Liability insurance isn’t just for homeowners.
Emporia insurance agents say property owners and renters need liability insurance, whether the property contains structures or is devoted to cropland or pasture. Such insurance helps protect owners and renters of unimproved properties from the costs of damage and injuries caused by accidents or fires.
“Most insurance agents will ask you, ‘Do you own any land? Is it pasture? Does it have buildings on it?’” said Reta Jackson, agent at Bluestem Insurance Group.
Property owners and renters may be held in some way responsible for hunting accidents, uncontrolled fires that damage, unauthorized parties and other incidents that occur on their unimproved properties.
“Even if they’re hunting without permission, you should always have that liability insurance in place for any property that you own like that,” Jackson said.
People who acquire unimproved property may not think to contact an insurance agent. Although mortgage-holders require borrowers to maintain homeowners insurance on mortgaged property, that often is not a requirement for unimproved property.
“Usually if they have a mortgage on the (improved) property, they’re going to have to have insurance on it,” said Connie Cahoone, senior vice president at First Community Bank.
Unimproved property is considered differently.
“A lot of times you just have liability on that type of thing,” she said. Banks don’t require insurance on pastures, for example, “because there’s really nothing to insure there, other than liability, and we don’t even require that.
“I personally think everybody ought to have liability on their property. It’s a smart thing to do.”
Jackson agreed.
“A good responsible insurance agent will ask you those questions,” Jackson said. “It’s not that we’re trying to be nosy. We’re trying to make sure you have the insurance that you need to protect you.”
Liability insurance will pay not only for the owner’s or renter’s losses, it can cover losses caused as a result of something that happened on that property.
“If you start a fire and it goes over on somebody else’s land — if you haven’t taken all the necessary precautions to make sure that isn’t going to happen — then they possibly could find you liable and your insurance would pay, too,” she said. “They would be insured. It would be a claim against your liability insurance.”
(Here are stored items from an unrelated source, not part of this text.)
(** * wallet_service: the batching send path of [electrum_cmd_util.py]

    A shallow embedding of [ElectrumCmdUtil] and [APICmdUtil]
    (src/electrum_cmd_util.py), which the HTTP handlers of
    src/wallet_service_api.py call with the fields of the request.

    - Python [float] is IEEE 754 binary64: it is Rocq's primitive [float],
      with Python's exceptions written out where an operation can raise.
    - Python [int] is [Z].
    - A coroutine is a function of the state of the process (the request
      store, the wallet's local transactions, the network's mempool, the
      directories the process has made); a polling loop takes the number
      of polls it may make, and reports [Blocked] when it is still waiting
      after that many.
    - electrum, the network, the operating system and the storage under
      the request store are collaborators: what they answer during one
      call is a record [env]. *)

From Stdlib Require Import ZArith List String Bool Lia Floats QArith Qround.
From Stdlib Require Import DecimalString DecimalZ DecimalPos.
Import ListNotations.

Set Warnings "-inexact-float".
Local Open Scope Z_scope.

(** ** Exceptions and outcomes *)

Inductive exn : Type :=
  | ZeroDivisionError
  | OverflowError
  | ValueError
  | TypeError
  | OSError
  | Exception (msg : string).

(** What a call has produced once its polls are used up: a value, a raised
    exception, or nothing yet. *)
Inductive outcome (A : Type) : Type :=
  | Ok (a : A)
  | Raise (e : exn)
  | Blocked.

Arguments Ok {A} a.
Arguments Raise {A} e.
Arguments Blocked {A}.

Definition returned {A} (o : outcome A) : bool :=
  match o with Ok _ => true | _ => false end.

Definition raised {A} (o : outcome A) : bool :=
  match o with Raise _ => true | _ => false end.

Definition obind {A B} (o : outcome A) (k : A -> outcome B) : outcome B :=
  match o with
  | Ok a => k a
  | Raise e => Raise e
  | Blocked => Blocked
  end.

(** ** Python numbers *)

Module PyNum.

Definition Z2SF (z : Z) : spec_float :=
  match z with
  | Z0 => S754_zero false
  | Zpos p => S754_finite false p 0
  | Zneg p => S754_finite true p 0
  end.

(** [float(n)] for an int [n]: the nearest binary64, OverflowError beyond
    the range. *)
Definition float_of_int (n : Z) : outcome float :=
  match binary_normalize prec emax n 0 false with
  | S754_infinity _ => Raise OverflowError
  | sf => Ok (SF2Prim sf)
  end.

(** [a / b] on two ints: the correctly rounded quotient. *)
Definition int_truediv (a b : Z) : outcome float :=
  if b =? 0 then Raise ZeroDivisionError
  else match SFdiv prec emax (Z2SF a) (Z2SF b) with
       | S754_infinity _ => Raise OverflowError
       | sf => Ok (SF2Prim sf)
       end.

(** [n / y] on an int and a float: the int is converted first. *)
Definition int_div_float (n : Z) (y : float) : outcome float :=
  if PrimFloat.eqb y 0%float then Raise ZeroDivisionError
  else obind (float_of_int n) (fun x => Ok (x / y)%float).

(** [int(x)] for a float: truncation toward zero. *)
Definition int_of_float (x : float) : outcome Z :=
  match Prim2SF x with
  | S754_nan => Raise ValueError
  | S754_infinity _ => Raise OverflowError
  | S754_zero _ => Ok 0
  | S754_finite s m e =>
      let v := match e with
               | Zneg p => Z.shiftr (Zpos m) (Zpos p)
               | _ => Z.shiftl (Zpos m) e
               end in
      Ok (if s then - v else v)
  end.

(** The rational a finite float denotes. *)
Definition exact (x : float) : option Q :=
  match Prim2SF x with
  | S754_zero _ => Some (0 # 1)%Q
  | S754_finite s m e =>
      let v := match e with
               | Zneg p => (Zpos m # Pos.pow 2 p)%Q
               | _ => (Z.shiftl (Zpos m) e # 1)%Q
               end in
      Some (if s then Qopp v else v)
  | _ => None
  end.

(** [str(n)] for an int [n]: its decimal digits, with a minus sign when it
    is negative. *)
Definition str_int (n : Z) : string := NilZero.string_of_int (Z.to_int n).

(** [str(x)]: every type of value has its own; that of a str is the
    string itself. *)
Class PyStr (A : Type) : Type := str : A -> string.

#[export] Instance str_of_int : PyStr Z := str_int.

#[export] Instance str_of_str : PyStr string := fun s => s.

End PyNum.
Import PyNum.

Definition COIN : float := 1.0e8%float.

(** ** The request store *)

(** A row of the request table, with the attributes the sources read:
    [obj.sr_id], [tx.address], [tx.amount], [obj.txid], [obj.fee],
    [obj.timestamp_ms]; [wallet_id] is the key [get_unsent] selects on. *)
Record row : Type := {
  sr_id : Z;
  wallet_id : Z;
  address : string;
  amount : Z;
  txid : option string;
  fee : option float;
  timestamp_ms : Z
}.

Record ledger : Type := {
  rows : list row;
  next_sr_id : Z
}.

Module DbManager.

(** A request is Queued while it has no txid (the spec's data model: txid
    is set only when the status is Sent). *)
Definition is_queued (r : row) : bool :=
  match txid r with None => true | Some _ => false end.
(** * Version propagation for the Remix monorepo ([scripts/utils.js])

    A shallow embedding of the release helpers of [scripts/utils.js] and the
    properties of the version-propagation design established on it.

    Conventions of the embedding.
    - A JavaScript string is a [string]: one [ascii] per code unit (the model
      covers the strings whose code units are below 256).
    - A value read from a JSON file is a [json]; [undefined] is [None] in
      [option json].
    - An object is the list of its own properties in the order JavaScript
      enumerates them (array-index keys in ascending order first, then the
      other keys in creation order).
    - Code that touches files, the console or git is a function from a
      [world] to a [world] and an [outcome]; a thrown exception or a rejected
      promise is [Throw]. *)

From Stdlib Require Import String Ascii List ZArith NArith Bool Lia DecimalString.
From stdpp Require Import gmap strings.
Import ListNotations.
(** What one call can do to the valve position, for sensible inputs: the
    result is a percentage; it respects the upper limit once the valve
    does; it does not close the valve while closing is deferred; and,
    outside BAKE mode, it does not open the valve while opening is
    deferred. *)
Lemma compute_step_facts cfg v inp rs :
  sensible v inp ->
  let r := computeRequiredTRVPercentOpen cfg v inp rs in
  0 <= r <= 100
  /\ (v <= maxPCOpen inp -> r <= maxPCOpen inp)
  /\ (v <= maxPCOpen inp -> dontTurndown rs = true -> v <= r)
  /\ (inBakeMode inp = false -> dontTurnup rs = true -> r <= v).
Proof.
  intros (Hv & Hmin & Hmax) r. subst r.
  unfold TRV_SLEW_PC_PER_MIN_FAST, TRV_MAX_SLEW_PC_PER_MIN in Hmax.
  cbn in Hmax.
  unfold computeRequiredTRVPercentOpen. cbv zeta.
  pose proof (land15_range (adjustedTempC16 cfg inp rs)) as Hl.
  generalize dependent (Z.land (adjustedTempC16 cfg inp rs) 15). intros l Hl.
  generalize (adjustedTempC cfg inp rs). intros tc.
  generalize (getRawDelta rs). intros rd.
  unfold constrain, TRV_SLEW_PC_PER_MIN_FAST, TRV_MAX_SLEW_PC_PER_MIN,
    TRV_MIN_SLEW_PC.
  change (Z.min 20 (2 * 5)) with 10.
  rewrite (to_u8_small l) by lia.
  rewrite (to_u8_small (16 - l)) by lia.
  rewrite (to_u8_small ((16 - l) * 6)) by lia.
  destruct (dontTurnup rs), (dontTurndown rs), (inBakeMode inp);
    repeat break_if; prop_of_bool; unfold fnmax, fnmin in *;
    repeat split; intros; try discriminate;
    rewrite ?to_u8_small in * by lia; try lia.
  all: unfold to_u8 in *; divlia.
Qed.

(** C1 (as amended): for sensible inputs every call returns a percentage in
    [0,100]. When the adjusted temperature is strictly below the target the
    result never exceeds [maxPCOpen] and is never below the smaller of the
    current position and [minPCOpen]; it is at least [minPCOpen] whenever
    the valve is already that far open, or BAKE mode is set, or neither the
    re-opening deferral nor the glacial flag is active. *)
Theorem valve_percent_bounds :
  forall cfg valvePCOpen inp rs,
    sensible valvePCOpen inp ->
    let r := computeRequiredTRVPercentOpen cfg valvePCOpen inp rs in
    0 <= r <= 100
    /\ (adjustedTempC cfg inp rs < targetTempC inp ->
        Z.min valvePCOpen (minPCOpen inp) <= r <= maxPCOpen inp
        /\ (minPCOpen inp <= valvePCOpen
            \/ inBakeMode inp = true
            \/ (dontTurnup rs = false /\ glacial inp = false) ->
            minPCOpen inp <= r)).
Proof.
  intros cfg v inp rs Hs r. subst r. split.
  - apply (compute_step_facts cfg v inp rs Hs).
  - intros Hbelow. apply (below_target_bounds cfg v inp rs Hs Hbelow).
Qed.
(** C8: when a request passes all validation and the signing call fails,
    the answer is 500 with the message "Failed to generate download URL.
    Please try again later." and nothing else: it is the same whatever the
    failure was, and the signer was called once, not again.  Indeed every
    answer 500 of the handler carries that message and no other. *)
Theorem signing_failure_generic_500 (env : Env) (req : Request) (w : World)
    (l d f err : string) :
  license (body req) = Some l -> l <> "" ->
  domain (body req) = Some d -> d <> "" ->
  file (body req) = Some f -> safe_name f ->
  ok (fst (validateLicense env l d f w)) = true ->
  getSignedUrl env (mkCommand (R2_BUCKET env) f) 600 (now w) = Threw err ->
  fst (download env req w) =
    json 500 (Failure "Failed to generate download URL. Please try again later.") /\
  filter is_signer_call (emitted (download env req) w) =
    [Call_generateSignedUrl f;
     Call_getSignedUrl (mkCommand (R2_BUCKET env) f) 600] /\
  (forall env' req' w',
     status (fst (download env' req' w')) = 500 ->
     payload (fst (download env' req' w')) =
     Failure "Failed to generate download URL. Please try again later.").
Proof.
  intros El Hl Ed Hd Ef Hsafe Hok Hs.
  destruct (issuing_threw env req w l d f El Hl Ed Hd Ef Hsafe Hok err Hs) as [H1 H2].
  split; [exact H1 |]. split; [exact H2 |].
  intros env' req' w'. apply every_500_is_generic.
Qed.

Lemma signing_failure_generic_500_witness :
  license (body valid) = Some "ABC-123-XYZ" /\ "ABC-123-XYZ" <> "" /\
  domain (body valid) = Some "demo.yourtheme.com" /\ "demo.yourtheme.com" <> "" /\
  file (body valid) = Some "theme-a/demo.zip" /\ safe_name "theme-a/demo.zip" /\
  ok (fst (validateLicense failing_env "ABC-123-XYZ" "demo.yourtheme.com"
             "theme-a/demo.zip" sample_world)) = true /\
  getSignedUrl failing_env (mkCommand (R2_BUCKET failing_env) "theme-a/demo.zip") 600
    (now sample_world) =
    Threw "CredentialsProviderError: Could not load credentials" /\
  fst (download failing_env valid sample_world) =
    json 500 (Failure "Failed to generate download URL. Please try again later.") /\
  filter is_signer_call (emitted (download failing_env valid) sample_world) =
    [Call_generateSignedUrl "theme-a/demo.zip";
     Call_getSignedUrl (mkCommand (R2_BUCKET failing_env) "theme-a/demo.zip") 600] /\
  status (fst (download failing_env valid sample_world)) = 500 /\
  payload (fst (download failing_env valid sample_world)) =
    Failure "Failed to generate download URL. Please try again later.".
Proof.
  do 5 (split; [first [reflexivity | discriminate] |]).
  split; [exact safe_name_sample |].
  split; [reflexivity |]. split; [reflexivity |].
  pose proof (signing_failure_generic_500 failing_env valid sample_world
                "ABC-123-XYZ" "demo.yourtheme.com" "theme-a/demo.zip"
                "CredentialsProviderError: Could not load credentials"
                eq_refl ltac:(discriminate) eq_refl ltac:(discriminate) eq_refl
                safe_name_sample eq_refl eq_refl) as [H1 [H2 H3]].
  split; [exact H1 |]. split; [exact H2 |]. split; [reflexivity |].
  exact (H3 failing_env valid sample_world eq_refl).
Defined.

(** ** The application as deployed *)

(** [app] is the handler behind the origin check. *)
Lemma app_run (env : Env) (req : Request) (w : World) :
  app env req w =
  if corsOrigin (origin req) then download env req w
  else (mkResponse 500 (ServerError "Not allowed by CORS"), w).
Proof.
  unfold app, post_download, dispatch, cors, express_json, bind, ret.
  destruct (corsOrigin (origin req)); [| reflexivity].
  now destruct (download env req w).
Qed.

(** The application never answers 429, never touches the limiter's store
    and never enters the limiter. *)
Lemma app_never_limits (env : Env) (req : Request) (w : World) :
  status (fst (app env req w)) <> 429 /\
  hits (snd (app env req w)) = hits w /\
  existsb is_limiter_call (emitted (app env req) w) = false.
Proof.
  pose proof (app_run env req w) as E.
  destruct (corsOrigin (origin req)).
  - destruct (download_runs env req w) as [r [es [ms [Hrun [Hr Hes]]]]].
    rewrite Hrun in E. rewrite (emitted_extend _ _ _ _ _ E), E. cbn.
    split; [| now split].
    apply handler_answer_status in Hr. simpl in Hr. intros H429. rewrite H429 in Hr.
    destruct Hr as [H | [H | [H | [H | []]]]]; discriminate H.
  - rewrite (emitted_nothing _ _ _ E), E. cbn. repeat split. discriminate.
Qed.

(** However often a client repeats a request, no answer is 429 and the
    limiter's store is as it was. *)
Lemma serve_never_limits (env : Env) (gap : Z) (n : nat) (req : Request) (w : World) :
  Forall (fun r => status r <> 429) (fst (serve (post_download env) gap n req w)) /\
  hits (snd (serve (post_download env) gap n req w)) = hits w.
Proof.
  revert w. induction n as [|n IH]; intros w; cbn [serve].
  - split; [constructor | reflexivity].
  - destruct (app_never_limits env req w) as [Hs [Hh _]].
    unfold app in Hs, Hh. unfold bind.
    destruct (dispatch (post_download env) req w) as [r w1].
    cbn [fst snd] in Hs, Hh. cbn [elapse].
    destruct (IH (mkWorld (now w1 + gap) (trace w1) (hits w1))) as [Hall Hhits].
    destruct (serve (post_download env) gap n req _) as [rs w2].
    cbn [fst snd ret hits] in *. split; [now constructor | congruence].
Qed.

(** C1: the limiter is built but never mounted, so no request to
    [POST /download] is metered.  Thirty-one valid requests from one client,
    a second apart, are all answered 200: the thirty-first is not answered
    429, the limiter is never entered and its store stays empty.  No request
    is ever answered 429, however many came before it. *)
Theorem thirty_first_request_not_limited :
  map status (fst (serve (post_download sample_env) 1000 31 burst sample_world)) =
    repeat 200 31 /\
  nth 30 (map status (fst (serve (post_download sample_env) 1000 31 burst sample_world))) 0
    <> 429 /\
  hits (snd (serve (post_download sample_env) 1000 31 burst sample_world)) = ∅ /\
  existsb is_limiter_call
    (trace (snd (serve (post_download sample_env) 1000 31 burst sample_world))) = false /\
  (forall env gap n req w,
     Forall (fun r => status r <> 429) (fst (serve (post_download env) gap n req w)) /\
     hits (snd (serve (post_download env) gap n req w)) = hits w).
Proof.
  split; [vm_compute; reflexivity |].
  split; [vm_compute; discriminate |].
  split; [vm_compute; reflexivity |].
  split; [vm_compute; reflexivity |].
  intros env gap n req w. apply serve_never_limits.
Qed.

(** With the limiter mounted on the route the same client is answered 429
    from the thirty-first request on. *)
Lemma limiter_when_mounted :
  map status (fst (serve (post_download_limited sample_env) 1000 32 burst sample_world)) =
  (repeat 200 30 ++ [429; 429])%list.
Proof. vm_compute. reflexivity. Qed.

(** And a request after the window has elapsed opens a new window. *)
Lemma limiter_window_resets :
  map status (fst (serve (post_download_limited sample_env) 31000 32 burst sample_world)) =
  (repeat 200 30 ++ [200; 200])%list.
Proof. vm_compute. reflexivity. Qed.

(** ** Every run of the handler *)

Lemma download_handled (env : Env) (req : Request) (w : World) :
  handled env req w (download env req w).
Proof.
  destruct (complete (body req)) eqn:Hc.
  2:{ rewrite (download_incomplete env req w Hc). now constructor. }
  destruct (Regex.test fileNamePattern (JS.str (file (body req)))) eqn:Ht.
  2:{ rewrite (download_bad_name env req w Hc Ht). now constructor. }
  destruct (first_failure (checks env (now w) (JS.str (license (body req)))
                             (JS.str (domain (body req))) (JS.str (file (body req)))))
    as [reason|] eqn:Hr.
  { rewrite (download_rejected env req w reason Hc Ht Hr). now constructor. }
  destruct (getSignedUrl env (mkCommand (R2_BUCKET env) (JS.str (file (body req))))
              600 (now w)) as [signedUrl|err] eqn:Hs.
  - pose proof (download_resolved env req w signedUrl Hc Ht Hr Hs) as Hrun.
    cbv zeta in Hrun.
    destruct (Date.toISOString _) as [iso|] eqn:Eiso.
    + pose proof (H_granted env req w signedUrl iso Hc Ht Hr Hs Eiso) as H.
      match type of H with
      | handled _ _ _ ?p => replace (download env req w) with p; [exact H |]
      end.
      rewrite Hrun. unfold later, extend. cbn [now trace hits].
      repeat rewrite <- List.app_assoc. reflexivity.
    + pose proof (H_out_of_range env req w signedUrl Hc Ht Hr Hs Eiso) as H.
      match type of H with
      | handled _ _ _ ?p => replace (download env req w) with p; [exact H |]
      end.
      rewrite Hrun. unfold later, extend. cbn [now trace hits].
      repeat rewrite <- List.app_assoc. reflexivity.
  - rewrite (download_threw env req w err Hc Ht Hr Hs). now constructor.
Qed.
On the other side of the coin, people who suffer property damages from actions caused by others should be protected by those others’ liability policies.
Perry Ott, agent with Farm Bureau Insurance, said that the other person’s basic homeowner policy or farm/ranch-type policy should provide protection for the neighbors.
“That goes back to his negligence, so his liability would cover that,” Ott said.
The protection would be limited to the maximum amount of the other person’s liability insurance. If an out-of-control pasture fire spreads to adjoining property and destroys a $150,000 home, and the other person has liability insurance only up to $100,000 loss, the victim’s additional losses would be covered — up to his or her own limits — by his or her own insurance.
“If the damages exceed the liability limit, then basically what would happen, you would turn your home claim over to your insurance company,” Ott said. “We won’t let him pay you directly. We will say, ‘Okay, it’s a total loss. We’re paying you for that, we’re going after him.’ We’re not going to piecemeal it. ...
“Liability is just the best protection. It’s pretty inexpensive and it can save everything that you’ve built over the years. You protect your assets ... and that’s what it’s for.”